Over the next few days I saw the Home Treatment regularly but despite their reliable support I still continued to sink lower and lower into a kind of suicidal stupor, which caused worry for all concerned.
Eventually the Home Treatment Team decided that the risks were too great and forced me to allow them to talk to my parents. After that difficult discussion they began the hunt for a hospital bed, despite my reluctance given my last experience of a psychiatric unit. The local unit however did seem more organised and discharge focused and had the massive advantage of being female only, which reassured both myself and my parents.
We waited on tenter-hooks for news of a bed being found. Finally the phone call came. I packed my belongings once again and we slid once more into the car, once more courting crazy.
Arriving at the site of the ward was nerve wracking, as the site housed many different types of psychiatric unit, some obviously more secure than others, and the overall effect was of a vast amount of large threatening buildings which seemed to tower above us, cheerfully built but terrifying in their number and purpose.
We headed for the front door of the ward I was to be situated on, passing by coincidence the Home Treatment Worker who had found me the bed in the first place. I paused to have my last cigarette in freedom, then we walked hesitantly through the front door, making our way to the lift which would take us to my new temporary home.
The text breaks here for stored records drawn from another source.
Definition store_wallet_policy (e : Env) (wallet_pubkey encrypted_data wallet_signature : string)
    (version : Z) (locked : bool) (valid_until : Z) (requested : option AccountId) : CM unit :=
  assert_not_paused >>>
  let caller := predecessor_account_id e in
  check_policy_inputs wallet_pubkey encrypted_data wallet_signature >>>
  let! wallet_pubkey := canonical_wallet_pubkey wallet_pubkey in
  let! c := get_st in
  let! expected := add64 (pm_version (meta_of c wallet_pubkey)) 1 in
  require (version =? expected) "policy version: sign the policy again" >>>
  let now := block_timestamp e / 1000000000 in
  require (now <=? valid_until) "this policy signature expired: sign the policy again" >>>
  let message := policy_store_message wallet_pubkey version locked valid_until encrypted_data caller in
  verify_wallet_signature wallet_pubkey (sha256 message) wallet_signature >>>
  let item := WalletPolicyItem wallet_pubkey in
  let existing := wallet_policies c !! wallet_pubkey in
  let! beneficiary := policy_beneficiary c item existing requested in
  let storage_size := calculate_wallet_policy_storage_size wallet_pubkey encrypted_data
                        (bool_decide (is_Some beneficiary)) in
  let required_deposit := storage_size * STORAGE_PRICE_PER_BYTE in
  let refund_to := default caller beneficiary in
  let! '(is_new, was_frozen) := settle_policy_deposit e caller refund_to existing required_deposit in
  let entry := mkPolicyEntry caller encrypted_data was_frozen (block_timestamp e) required_deposit in
  modify (λ c, c <| wallet_policies := <[wallet_pubkey := entry]> (wallet_policies c) |>) >>>
  modify (λ c, c <| policy_meta :=
    <[wallet_pubkey := mkPolicyMeta version locked]> (policy_meta c) |>) >>>
  (if is_new then
     modify (λ c, c <| wallet_owner_index :=
       index_add (wallet_owner_index c) caller wallet_pubkey |>)
   else ret tt) >>>
  emit (System (EvWalletPolicyUpdated wallet_pubkey caller encrypted_data was_frozen version locked)).

Definition freeze_wallet (e : Env) (wallet_pubkey : string) : CM unit :=
  assert_no_deposit e >>>
  assert_not_paused >>>
  let caller := predecessor_account_id e in
  let! wallet_pubkey := canonical_wallet_pubkey wallet_pubkey in
  let! c := get_st in
  let! entry := unwrap (wallet_policies c !! wallet_pubkey) "Wallet policy not found" in
  require (bool_decide (wp_owner entry = caller)) "Only the controller can freeze this wallet" >>>
  require (negb (wp_frozen entry)) "Wallet is already frozen" >>>
  let entry := entry <| wp_frozen := true |> <| wp_updated_at := block_timestamp e |> in
  modify (λ c, c <| wallet_policies := <[wallet_pubkey := entry]> (wallet_policies c) |>) >>>
  emit (System (EvWalletFrozenChanged wallet_pubkey caller true)).

Definition unfreeze_wallet (e : Env) (wallet_pubkey : string) : CM unit :=
  assert_no_deposit e >>>
  assert_not_paused >>>
  let caller := predecessor_account_id e in
  let! wallet_pubkey := canonical_wallet_pubkey wallet_pubkey in
  let! c := get_st in
  let! entry := unwrap (wallet_policies c !! wallet_pubkey) "Wallet policy not found" in
  require (bool_decide (wp_owner entry = caller)) "Only the controller can unfreeze this wallet" >>>
  require (wp_frozen entry) "Wallet is not frozen" >>>
  let entry := entry <| wp_frozen := false |> <| wp_updated_at := block_timestamp e |> in
  modify (λ c, c <| wallet_policies := <[wallet_pubkey := entry]> (wallet_policies c) |>) >>>
  emit (System (EvWalletFrozenChanged wallet_pubkey caller false)).

Definition delete_wallet_policy (e : Env) (wallet_pubkey : string) : CM unit :=
  assert_no_deposit e >>>
  let! wallet_pubkey := canonical_wallet_pubkey wallet_pubkey in
  let caller := predecessor_account_id e in
  let! c := get_st in
  let! entry := unwrap (wallet_policies c !! wallet_pubkey) "Wallet policy not found" in
  require (bool_decide (wp_owner entry = caller))
    "Only the controller can delete this wallet policy" >>>
  require (negb (pm_locked (meta_of c wallet_pubkey)))
    "policy is locked: store an unlocked policy with the approvers' quorum first" >>>
  modify (λ c, c <| wallet_policies := delete wallet_pubkey (wallet_policies c) |>) >>>
  modify (λ c, c <| policy_meta := delete wallet_pubkey (policy_meta c) |>) >>>
  modify (λ c, c <| wallet_owner_index :=
    index_remove (wallet_owner_index c) caller wallet_pubkey |>) >>>
  let item := WalletPolicyItem wallet_pubkey in
  modify (λ c, c <| storage_refund_to := delete item (storage_refund_to c) |>) >>>
  let refunded_to := default caller (storage_refund_to c !! item) in
  transfer_if_positive refunded_to (wp_storage_deposit entry) >>>
  emit (System (EvWalletPolicyDeleted wallet_pubkey caller refunded_to)).

Definition set_storage_refund_to (e : Env) (item : StorageItem) (to : AccountId) : CM unit :=
  assert_no_deposit e >>>
  assert_not_paused >>>
  let caller := predecessor_account_id e in
  let! item := canonical_item item in
  let! c := get_st in
  let! current := unwrap (storage_refund_to c !! item)
    "No storage beneficiary is set for this item" in
  require (bool_decide (caller = current)) "Only the storage beneficiary can change this" >>>
  modify (λ c, c <| storage_refund_to := <[item := to]> (storage_refund_to c) |>) >>>
  emit (System (EvStorageRefundToChanged item to)).

(** ** Views *)

Definition has_wallet_policy (c : Contract) (wallet_pubkey : string) : bool :=
  bool_decide (is_Some (wallet_policies c !! lookup_wallet_pubkey wallet_pubkey)).

(** Entry, version record and beneficiary, as the view joins them. *)
Definition get_wallet_policy (c : Contract) (wallet_pubkey : string)
    : option (WalletPolicyEntry * PolicyMeta * option AccountId) :=
  let wallet_pubkey := lookup_wallet_pubkey wallet_pubkey in
  entry ← wallet_policies c !! wallet_pubkey;
  Some (entry, meta_of c wallet_pubkey, storage_refund_to c !! WalletPolicyItem wallet_pubkey).

Definition get_wallet_policies_by_owner (c : Contract) (owner : AccountId)
    : list (string * WalletPolicyEntry) :=
  omap (λ k, entry ← wallet_policies c !! k; Some (k, entry))
    (elements (default ∅ (wallet_owner_index c !! owner))).

Definition estimate_wallet_policy_cost (wallet_pubkey encrypted_data : string)
    (refund_to : option AccountId) : Z :=
  calculate_wallet_policy_storage_size wallet_pubkey encrypted_data
    (bool_decide (is_Some refund_to)) * STORAGE_PRICE_PER_BYTE.
End operations.

(** * Inverting the doors *)

Section inversion.
Context `{Platform}.

Definition policy_deposit (key data : string) (beneficiary : option AccountId) : Z :=
  calculate_wallet_policy_storage_size key data (bool_decide (is_Some beneficiary))
  * STORAGE_PRICE_PER_BYTE.

(** The beneficiary after a store. *)
Definition beneficiary_after (c : Contract) (key : string) (requested : option AccountId)
    : option AccountId :=
  match wallet_policies c !! key with
  | Some _ => storage_refund_to c !! WalletPolicyItem key
  | None => requested
  end.

Definition store_policy_effect (c : Contract) (caller : AccountId) (key data : string)
    (version : Z) (locked : bool) (requested : option AccountId) (now : Z) : Contract :=
  let b := beneficiary_after c key requested in
  let entry := mkPolicyEntry caller data (from_option wp_frozen false (wallet_policies c !! key))
                 now (policy_deposit key data b) in
  c <| wallet_policies := <[key := entry]> (wallet_policies c) |>
    <| policy_meta := <[key := mkPolicyMeta version locked]> (policy_meta c) |>
    <| wallet_owner_index :=
         match wallet_policies c !! key with
         | Some _ => wallet_owner_index c
         | None => index_add (wallet_owner_index c) caller key
         end |>
    <| storage_refund_to :=
         match wallet_policies c !! key, requested with
         | None, Some b => <[WalletPolicyItem key := b]> (storage_refund_to c)
         | _, _ => storage_refund_to c
         end |>.

Lemma policy_beneficiary_ok c item existing requested (w : CWorld) b w' :
  policy_beneficiary c item existing requested w = Ok (b, w') →
  out w' = out w ∧
  match existing with
  | Some _ => requested = None ∧ b = storage_refund_to c !! item ∧ st w' = st w
  | None => b = requested ∧
      st w' = match requested with
              | Some b => (st w) <| storage_refund_to := <[item := b]> (storage_refund_to (st w)) |>
              | None => st w
              end
  end.
Proof.
  unfold policy_beneficiary. destruct existing; intros Hr; minv; prop_bool; [done|].
  destruct requested; minv; done.
Qed.

Lemma settle_policy_deposit_ok e caller refund_to existing required (w : CWorld) r w' :
  settle_policy_deposit e caller refund_to existing required w = Ok (r, w') →
  ∃ refund, 0 ≤ refund ∧
    attached_deposit e + from_option wp_storage_deposit 0 existing = required + refund ∧
    w' = mkWorld (st w) (out w ++ (if 0 <? refund then [Transfer refund_to refund] else [])) ∧
    match existing with
    | Some x => wp_owner x = caller ∧ r = (false, wp_frozen x)
    | None => r = (true, false)
    end.
Proof.
  unfold settle_policy_deposit. destruct existing; intros Hr; sinv; subst; eexists;
    (split_and!; [| |reflexivity|done..]; cbn; lia).
Qed.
'Never forget what you are. The rest of the world will not. Wear it like armor, and it can never be used to hurt you.'
['There is only one thing we say to death. Not today'.']
'We are each our own devil, and we make this world our hell. Oscar Wilde
Its hard to dance with the devil on your back. Sydney Carter
*Disclaimer: all names have been changed to protect privacy of those around me*
We were greeted warmly by the staff who once my parents had hugged me and left, took my belongings and led me down one corridor, then another to the room that would be mine for the remainder of my stay.
They searched my belongings sensitively but expertly, only by hiding things on my person did I manage to hang onto anything I could do myself harm with. They were quite strict about remaining outside of your room, particularly if you were a self harm/suicide risk, so it was explained to me that I must stay on communal areas until my obs were reduced from the current 15 minutes.
I scowled at this, being a private person as previously mentioned, I found being forced to socialise for too long distressing and irritating, particularly with the concerns my intrusive thoughts were providing me with, mean little whispers 'They can see those images you know,' 'You sick bitch, when they see what you're thinking they'll all hate you,' and so and so forth, buzzing like angry bees.
Shaking my head to try and clear it I tried to concentrate as the staff gave me a walk through tour of the ward, leading me finally into the larger living room. Here I settled myself awkwardly into a chair and gazed round curiously at the other patients, with whom I would be spending the best part of every day with.
The staff left us to it, and an incredibly thin girl with a bruised face and pained eyes leaned forward and introduced herself. 'I'm Cory,' she said with a small smile. 'Hi, I'm Katy,' I responded with a nervous smile. Cory then proceeded to introduce the rest of the inhabitants of the room, all of whom nodded and smiled in response. A woman of foreign origin called Jackie greeted me particularly warmly, welcoming me onto the ward, and reassuring me.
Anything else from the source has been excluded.